**Work to be completed:** Reproduce all the data verbatim.

++++ Data provided

(** The login handler, run. *)
Lemma auth_user_run (user_data : SUserAuth.t) (w : World S) :
  auth_user user_data w =
    let looked :=
      with_calls
        (calls w ++ [UsersDAO_find_one_or_none (EmailModel (SUserAuth.email user_data))])
        w in
    match select_user (session w) (EmailModel (SUserAuth.email user_data)) with
    | None => (Raise IncorrectEmailOrPasswordException, looked)
    | Some u =>
        if verify_password u (SUserAuth.password user_data)
        then (Ok [("ok", JBool true); ("message", JStr "Авторизация успешна!")],
              with_response
                (response w ++
                   [set_cookie "user_access_token" (create_access_token (User.id u) (now w));
                    set_cookie "user_refresh_token" (create_refresh_token (User.id u) (now w))])
                looked)
        else (Raise IncorrectEmailOrPasswordException, looked)
    end.
Proof.
  unfold auth_user, UsersDAO.find_one_or_none, authenticate_user, set_tokens,
    response_set_cookie.
  run. destruct (select_user _ _) as [u |]; cbn; [| reflexivity].
  destruct (verify_password _ _); cbn; [| reflexivity].
  now rewrite <- app_assoc.
Qed.

(** The role handler, run. *)
Lemma addroles_run (role_data : RoleAddModel.t) (current_admin : User.t) (w : World S) :
  addroles role_data current_admin w =
    let filters := RoleAddModel.mk (RoleAddModel.name role_data) in
    match select_role (session w) filters with
    | Some _ =>
        (Raise UserAlreadyExistsException,
         with_calls (calls w ++ [RoleDAO_find_one_or_none filters]) w)
    | None =>
        match insert_role (session w) filters with
        | inr s' =>
            (Ok [("message", JStr "Роль успешно добавлена")],
             mkWorld s' (response w) (now w)
               (calls w ++ [RoleDAO_find_one_or_none filters; RoleDAO_add filters]))
        | inl e =>
            (Raise e,
             with_calls
               (calls w ++ [RoleDAO_find_one_or_none filters; RoleDAO_add filters]) w)
        end
    end.
Proof.
  unfold addroles, RoleDAO.find_one_or_none, RoleDAO.add. run.
  destruct (select_role _ _) as [r |]; cbn; [reflexivity |].
  unfold RoleAddModel.from_dict, RoleAddModel.model_dump.
  rewrite lookup_singleton_eq. cbn. rewrite <- !app_assoc. cbn.
  destruct (insert_role _ _); reflexivity.
Qed.

(** The token validator, run. *)
Lemma validate_token_run (key : string) (request : Request) (w : World S) :
  validate_token key request w =
    match cookies request !! key with
    | None => (Raise Unauthorized, w)
    | Some t =>
        if token_valid t (now w)
        then
          let looked := with_calls (calls w ++ [UsersDAO_find_by_id (tok_user_id t)]) w in
          match select_user_by_id (session w) (tok_user_id t) with
          | Some u => (Ok u, looked)
          | None => (Raise Unauthorized, looked)
          end
        else (Raise Unauthorized, w)
    end.
Proof.
  unfold validate_token, UsersDAO.find_one_or_none_by_id.
  destruct (cookies request !! key) as [t |]; [| reflexivity].
  destruct (token_valid t (now w)); [| reflexivity].
  run. destruct (select_user_by_id _ _); reflexivity.
Qed.
(** * bun-plugin-strip: a shallow embedding of the transformer and its plugin

    The repository holds two variants of the same plugin:
    - [src/src/index.ts]      (module [Index] below), and
    - [src/unnamed/part_000]  (module [Part000] below).

    [makeTransformer] and [stripFunctions] are textually identical in both
    files and are embedded once, in section [Rewriter], parametrised by the
    variant's [StripConfig] type and its [shouldStrip].

    The TypeScript compiler API, minimatch, the file system and Bun itself are
    external to the repository.  They enter as the fields of the class
    [Host]; every general theorem holds for every host.  Module [Glob] is an
    executable model of minimatch on a documented fragment of its pattern
    language, and module [Demo] a small concrete host, used where a statement
    has to be evaluated on the patterns written in the source. *)

From Stdlib Require Import Bool List String Ascii Arith NArith Lia.
Import ListNotations.
Local Open Scope string_scope.
Local Open Scope list_scope.
Set Warnings "-register-all".

(* ================================================================== *)
(** * JavaScript values used by the plugin *)

(** The outcome of a call that may throw. *)
Inductive Result (A : Type) : Type :=
| Ok (value : A)
| Throw (err : string).
Arguments Ok {A} value.
Arguments Throw {A} err.

(** [try { body } catch (err) { handler }] *)
Definition tryCatch {A} (body : Result A) (handler : string -> Result A) : Result A :=
  match body with
  | Ok v => Ok v
  | Throw err => handler err
  end.

Definition bindR {A B} (r : Result A) (k : A -> Result B) : Result B :=
  match r with
  | Ok v => k v
  | Throw err => Throw err
  end.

++++++++

**Answer below:**
(** The login handler, run. *)
Lemma auth_user_run (user_data : SUserAuth.t) (w : World S) :
  auth_user user_data w =
    let looked :=
      with_calls
        (calls w ++ [UsersDAO_find_one_or_none (EmailModel (SUserAuth.email user_data))])
        w in
    match select_user (session w) (EmailModel (SUserAuth.email user_data)) with
    | None => (Raise IncorrectEmailOrPasswordException, looked)
    | Some u =>
        if verify_password u (SUserAuth.password user_data)
        then (Ok [("ok", JBool true); ("message", JStr "Авторизация успешна!")],
              with_response
                (response w ++
                   [set_cookie "user_access_token" (create_access_token (User.id u) (now w));
                    set_cookie "user_refresh_token" (create_refresh_token (User.id u) (now w))])
                looked)
        else (Raise IncorrectEmailOrPasswordException, looked)
    end.
Proof.
  unfold auth_user, UsersDAO.find_one_or_none, authenticate_user, set_tokens,
    response_set_cookie.
  run. destruct (select_user _ _) as [u |]; cbn; [| reflexivity].
  destruct (verify_password _ _); cbn; [| reflexivity].
  now rewrite <- app_assoc.
Qed.

(** The role handler, run. *)
Lemma addroles_run (role_data : RoleAddModel.t) (current_admin : User.t) (w : World S) :
  addroles role_data current_admin w =
    let filters := RoleAddModel.mk (RoleAddModel.name role_data) in
    match select_role (session w) filters with
    | Some _ =>
        (Raise UserAlreadyExistsException,
         with_calls (calls w ++ [RoleDAO_find_one_or_none filters]) w)
    | None =>
        match insert_role (session w) filters with
        | inr s' =>
            (Ok [("message", JStr "Роль успешно добавлена")],
             mkWorld s' (response w) (now w)
               (calls w ++ [RoleDAO_find_one_or_none filters; RoleDAO_add filters]))
        | inl e =>
            (Raise e,
             with_calls
               (calls w ++ [RoleDAO_find_one_or_none filters; RoleDAO_add filters]) w)
        end
    end.
Proof.
  unfold addroles, RoleDAO.find_one_or_none, RoleDAO.add. run.
  destruct (select_role _ _) as [r |]; cbn; [reflexivity |].
  unfold RoleAddModel.from_dict, RoleAddModel.model_dump.
  rewrite lookup_singleton_eq. cbn. rewrite <- !app_assoc. cbn.
  destruct (insert_role _ _); reflexivity.
Qed.

(** The token validator, run. *)
Lemma validate_token_run (key : string) (request : Request) (w : World S) :
  validate_token key request w =
    match cookies request !! key with
    | None => (Raise Unauthorized, w)
    | Some t =>
        if token_valid t (now w)
        then
          let looked := with_calls (calls w ++ [UsersDAO_find_by_id (tok_user_id t)]) w in
          match select_user_by_id (session w) (tok_user_id t) with
          | Some u => (Ok u, looked)
          | None => (Raise Unauthorized, looked)
          end
        else (Raise Unauthorized, w)
    end.
Proof.
  unfold validate_token, UsersDAO.find_one_or_none_by_id.
  destruct (cookies request !! key) as [t |]; [| reflexivity].
  destruct (token_valid t (now w)); [| reflexivity].
  run. destruct (select_user_by_id _ _); reflexivity.
Qed.
(** * bun-plugin-strip: a shallow embedding of the transformer and its plugin

    The repository holds two variants of the same plugin:
    - [src/src/index.ts]      (module [Index] below), and
    - [src/unnamed/part_000]  (module [Part000] below).

    [makeTransformer] and [stripFunctions] are textually identical in both
    files and are embedded once, in section [Rewriter], parametrised by the
    variant's [StripConfig] type and its [shouldStrip].

    The TypeScript compiler API, minimatch, the file system and Bun itself are
    external to the repository.  They enter as the fields of the class
    [Host]; every general theorem holds for every host.  Module [Glob] is an
    executable model of minimatch on a documented fragment of its pattern
    language, and module [Demo] a small concrete host, used where a statement
    has to be evaluated on the patterns written in the source. *)

From Stdlib Require Import Bool List String Ascii Arith NArith Lia.
Import ListNotations.
Local Open Scope string_scope.
Local Open Scope list_scope.
Set Warnings "-register-all".

(* ================================================================== *)
(** * JavaScript values used by the plugin *)

(** The outcome of a call that may throw. *)
Inductive Result (A : Type) : Type :=
| Ok (value : A)
| Throw (err : string).
Arguments Ok {A} value.
Arguments Throw {A} err.

(** [try { body } catch (err) { handler }] *)
Definition tryCatch {A} (body : Result A) (handler : string -> Result A) : Result A :=
  match body with
  | Ok v => Ok v
  | Throw err => handler err
  end.

Definition bindR {A B} (r : Result A) (k : A -> Result B) : Result B :=
  match r with
  | Ok v => k v
  | Throw err => Throw err
  end.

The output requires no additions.